Employers often offer signing bonuses to in-demand professionals to entice them with an additional cash offer. “While a signing bonus is a lump sum on day one, employers often don’t know if they will see a return on that investment,” explains Steffanie. “However, a retention bonus can be offered instead with the hopes that this employee stays long-term.”

Instead of a signing bonus paid out immediately, a retention bonus may be paid out every year the employee stays, up to five years. “Sometimes this includes a small sum at the start of employment as well,” says Steffanie. “But to reduce turnover, switching to a retention bonus can help ensure that you get the return on that investment.”

Address pay disparity between new and old employees

With compensation increasing so much, you may have new employees starting at a much higher rate than your more tenured employees. Steffanie suggests that it’s important to adjust the pay of these employees for multiple reasons.

“First, it’s important to pay your employees the market value for the work they’re doing,” she says. “If you don’t, your employees are very likely to leave for an employer who will pay them what their skills are worth. There are plenty of employers willing to do so.”

Additionally, be mindful to reward those employees who have stayed by your side. “If you’ve retained these healthcare professionals thus far, you can ensure you don’t lose them by doing this,” Steffanie explains.

Expand compensation package benefits

In addition to actual monetary value, it’s important to evaluate your entire compensation package. Here are a few other items Steffanie suggests you look at:

  • Paid leave: From maternity/paternity leave to bereavement, there are several options employers can offer for their staff that are low cost to them. “This includes several options, from offering valuable longer-term paid leave policies to additional days off, for example to vote or volunteer,” explains Steffanie.
  • Flexible scheduling: If you’re able to, offering a more flexible schedule can help attract top healthcare talent in today’s competitive hiring environment. According to our 2022 Healthcare Hiring Outlook, job seekers ranked this as a top consideration when looking for a new job. “With so much burnout in this profession, offering a more flexible schedule can be a game-changer for attracting and retaining talent today,” says Steffanie. “Even giving staff more autonomy over their own schedules can make a huge difference.”
  • Growth opportunities: To retain employees long-term, be sure to explore how a prospective employee might be able to grow in this role. Plus, consider how you can help with continuing education for healthcare professionals. As Steffanie explains, “Many employers offer to pay CME dues, plus they allow time for that necessary learning.”

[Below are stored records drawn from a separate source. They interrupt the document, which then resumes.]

(** * RecordDB: a keyed record store in one flat file

    A shallow embedding of [RecordDB<T>] (RecordDB.h) and the properties its
    specification states.  The store keeps fixed-size records
    [{ char key[32]; T data; uint8_t crc; }] one after the other in a file on
    a flash file system; every operation is one pass over that file.

    Layout of the development:
    - bytes, the CRC-8 of the source and the bit-serial CRC-8 of the
      specification;
    - C strings ([strlen], [strlcpy], [strcmp]) on byte buffers;
    - the file system the store is written against, as a state monad over
      the files and the list of calls made so far;
    - the operations of the class, line by line;
    - the theorems. *)

From Stdlib Require Import ZArith Lia Strings.Byte.
From stdpp Require Import base option list gmap strings.

(** ** Bytes and 8-bit arithmetic *)

Definition byte := Byte.byte.

#[global] Instance byte_eq_dec : EqDecision byte := Byte.byte_eq_dec.
#[global] Instance byte_inhabited : Inhabited byte := populate Byte.x00.

(** Truncation of an [int] to [uint8_t]. *)
Definition u8 (z : Z) : Z := Z.land z 255.

Definition byte_val (b : byte) : Z := Z.of_N (Byte.to_N b).

Definition byte_of (z : Z) : byte :=
  default Byte.x00 (Byte.of_N (Z.to_N (u8 z))).

(** ** CRC-8 as the source computes it (RecordDB.h, computeCRC)

    [crc = (crc & 0x80) ? (crc << 1) ^ 0x07 : (crc << 1)], the result stored
    back into a [uint8_t]. *)
Definition crc_shift (crc : Z) : Z :=
  if Z.eqb (Z.land crc 128) 0 then u8 (Z.shiftl crc 1)
  else u8 (Z.lxor (Z.shiftl crc 1) 7).

(** One round of the outer loop: [crc ^= p[i]], then eight shifts. *)
Definition crc_byte (crc : Z) (b : byte) : Z :=
  Nat.iter 8 crc_shift (u8 (Z.lxor crc (byte_val b))).
Lemma nk_process_page_spec :
  forall page details jl seen jl' seen',
    nk_process_page page details jl seen = Ok (jl', seen') ->
    Naukri.continue_search inp jl page = true ->
    ids_ok "nk-" jl seen ->
    Z.of_nat (length jl') <= results_wanted inp /\ ids_ok "nk-" jl' seen'.
Proof.
  intros page details. unfold nk_process_page.
  induction details as [|j rest IH]; intros jl seen jl' seen' Hrun Hcs Hok;
    simpl in Hrun.
  - inversion Hrun; subst. split; [|exact Hok].
    apply nk_continue_length in Hcs. lia.
  - destruct (Naukri.jobId j) as [[|c job_id]|] eqn:Ej;
      try (eapply IH; eassumption).
    destruct (set_mem (c :: job_id) seen) eqn:Emem;
      [eapply IH; eassumption|].
    fold nk_process_job in Hrun.
    destruct (nk_process_job j (c :: job_id)) as [jp|e] eqn:Ejp;
      simpl in Hrun; [|discriminate].
    assert (Hok' : ids_ok "nk-" (jl ++ [jp]) (set_add (c :: job_id) seen)).
    { apply ids_ok_add; auto. eapply nk_process_job_id; eauto. }
    destruct (Naukri.continue_search inp (jl ++ [jp]) page) eqn:Ecs';
      simpl in Hrun.
    + eapply IH; eassumption.
    + inversion Hrun; subst. split; [|exact Hok'].
      apply nk_continue_length in Hcs. rewrite length_app. simpl. lia.
Qed.

Lemma nk_post_jobs :
  forall log jl seen,
    Forall (fun p => 1 <= p <= 50) log -> (length log <= 50)%nat ->
    Z.of_nat (length jl) <= Z.max 0 (results_wanted inp) ->
    ids_ok "nk-" jl seen ->
    nk_post inp {| Naukri.fetched := log; Naukri.result := Ok jl |}
    /\ nk_post inp {| Naukri.fetched := log;
                  Naukri.result := Ok (slice_to jl (results_wanted inp)) |}.
Proof.
  intros log jl seen Hlog Hlen Hjl [Hnd Htag].
  assert (Htag' : tagged "nk-" (fun _ => True) jl).
  { eapply tagged_weaken; [|exact Htag]. auto. }
  split; repeat split; simpl; auto.
  - now apply slice_to_window.
  - now apply NoDup_map_slice.
  - now apply tagged_slice.
Qed.

Lemma nk_post_raise :
  forall log e,
    Forall (fun p => 1 <= p <= 50) log -> (length log <= 50)%nat ->
    nk_post inp {| Naukri.fetched := log; Naukri.result := Raise e |}.
Proof.
  intros log e Hlog Hlen. repeat split; simpl; auto; try lia.
  - constructor.
  - apply tagged_nil.
Qed.

Lemma nk_loop_spec :
  forall fuel jl seen page log,
    1 <= page ->
    Z.of_nat (length jl) <= Z.max 0 (results_wanted inp) ->
    ids_ok "nk-" jl seen ->
    Forall (fun p => 1 <= p <= 50) log ->
    (length log <= 50)%nat ->
    (Naukri.continue_search inp jl page = true ->
     Z.of_nat (length log) <= page - 1 /\ (Z.to_nat (51 - page) < fuel)%nat) ->
    (0 < fuel)%nat ->
    exists o, nk_loop fuel fetch inp jl seen page log = Some o /\ nk_post inp o.
Proof.
  unfold nk_loop.
  induction fuel as [|fuel IH]; intros jl seen page log Hpage Hjl Hok Hlog
    Hlen Hcs Hfuel; [lia|].
  cbn [Naukri.scrape_loop].
  destruct (Naukri.continue_search inp jl page) eqn:Ecs; cbn [negb].
  2:{ eexists; split; [reflexivity|]. eapply nk_post_jobs; eauto. }
  destruct (Hcs eq_refl) as [Hcount Hmeasure].
  destruct (nk_continue_length _ _ Ecs) as [Hlt Hp50].
  destruct (search_term inp) as [term|].
  2:{ eexists; split; [reflexivity|]. now apply nk_post_raise. }
  assert (Hlog' : Forall (fun p => 1 <= p <= 50) (log ++ [page])).
  { apply Forall_app. split; [exact Hlog|]. constructor; [lia|constructor]. }
  assert (Hlen' : (length (log ++ [page]) <= 50)%nat).
  { rewrite length_app. simpl. lia. }
  assert (Hcount' : Z.of_nat (length (log ++ [page])) <= page).
  { rewrite length_app. simpl. lia. }
  destruct (fetch (length log) page) as [e|status body].
  { eexists; split; [reflexivity|]. eapply nk_post_jobs; eauto. }
  destruct (Naukri.status_ok status); cbn [negb].
  2:{ eexists; split; [reflexivity|]. eapply nk_post_jobs; eauto. }
  destruct body as [[|j rest]|e].
  { eexists; split; [reflexivity|]. eapply nk_post_jobs; eauto. }
  2:{ eexists; split; [reflexivity|]. eapply nk_post_jobs; eauto. }
  fold nk_process_page.
  destruct (nk_process_page page (j :: rest) jl seen) as [[jl' seen']|e] eqn:Epage.
  2:{ eexists; split; [reflexivity|]. now apply nk_post_raise. }
  destruct (nk_process_page_spec _ _ _ _ _ _ Epage Ecs Hok) as [Hjl' Hok'].
  destruct (Naukri.continue_search inp jl' page) eqn:Ecs'.
  - apply IH; auto; lia.
  - apply IH; auto; try lia.
    rewrite Ecs'. discriminate.
Qed.

Lemma nk_scrape_spec :
  exists o,
    Naukri.scrape lower markdown_converter today fromtimestamp_date fetch inp
      = Some o
    /\ nk_post inp o.
Proof.
  unfold Naukri.scrape. apply nk_loop_spec; simpl; auto; try lia.
  split; [constructor | apply tagged_nil].
Qed.

Lemma ids_ok_nil : forall tag, ids_ok tag [] [].
Proof. intros tag. split; [constructor | apply tagged_nil]. Qed.

End NaukriRun.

Create a welcoming environment

Lastly, as you look to attract and retain talent in an unprecedented job market, it is critical to understand how to “sell” your opportunity, putting all the benefits of your working environment on display. With healthcare professionals facing multiple options, it’s not enough for employers to simply make an offer.

“You have so much competition for each healthcare professional you’re after, so making an enticing offer is only half the challenge,” explains Steffanie. “Be sure that you can not only explain what sets you apart from others, but also how you can meet their expectations.”